Two more examples of object reconstructions are presented, with a sample of original images and segmentations. Figure 7.8 shows the reconstruction of a model tank, whilst Figure 7.9 shows that of another model house. The reconstructed object models are represented in octree format.

(a) (b) (c) (d)

Figure 7.8: Segmentation and 3D reconstruction of a model tank: (a) the acquired data; (b) the binary segmentations; (c) the segmented objects,;and (d) the resultant octree and coloured octree.

(a) (b) (c) (d)

Figure 7.9: Segmentation and 3D reconstruction of a model house: (a) the acquired data; (b) the binary segmentations; (c) the segmented objects; and (d) the resultant octree representation.

7.5

Conclusion

In this chapter an existing SfS based 3D object reconstruction system has been modified to remove the need for human input.
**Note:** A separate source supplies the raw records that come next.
(* ===== verification/_CoqProject ===== *)
-Q . S2P
Prelude.v
Endian.v
ByteArray.v
ByteArrayFacts.v
ByteArrayProps.v
ByteArrayCodec.v
OrderedSet.v
Timer.v
FdManager.v
Stream.v
Text.v
Callbacks.v
Segments.v
Ragel.v
Http.v
HttpFacts.v
HttpGrammar.v
HttpFields.v
Servlet.v
Address.v
AddressFacts.v
AddressText.v
Fiber.v
Scheduler.v
SchedulerFacts.v
SchedulerRR.v
SchedulerWork.v
SchedulerEnds.v
IOManager.v
IOManagerFacts.v
Hook.v
HookFacts.v
HookCalls.v
Config.v
LogPattern.v
Log.v
LogFacts.v
Http11Table.v
Http11.v
Http11Facts.v
HttpParser.v
HttpParserFacts.v
HttpSession.v
HttpSessionFacts.v
HttpRoundTrip.v
HttpServer.v
UriTable.v
Uri.v
UriFacts.v
HttpClientTable.v
HttpClient.v
HttpClientFacts.v
HttpResponseParser.v
HttpResponseFacts.v
HttpConnection.v
HttpConnectionFacts.v
HttpResponseRoundTrip.v
HttpRequests.v
HttpRequestsFacts.v
HttpExchange.v
HttpConnectionPool.v
HttpConnectionPoolFacts.v
Socket.v
Network.v
SocketFacts.v
SocketStream.v
SocketStreamFacts.v
TcpServerConf.v
TcpServer.v
TcpServerFacts.v
HttpService.v
Thread.v
ThreadFacts.v
LexicalCast.v
LexicalCastFacts.v
ConfLexical.v
ConfLexicalFacts.v
ConfigTyped.v
ConfigStatics.v
Support.v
In addition a bulky black backdrop is no longer needed for the silhouette generation process. The method treats the dataset of 60 images, taken every 6 degree rotation of the turntable, as frames in a video sequence and applies the unsupervised video segmentation method presented in Chapter 5 to automatically generate a binary segmentation for each view point. The silhouettes generated are shown to be accurate and are used to construct 3D models of a variety of objects.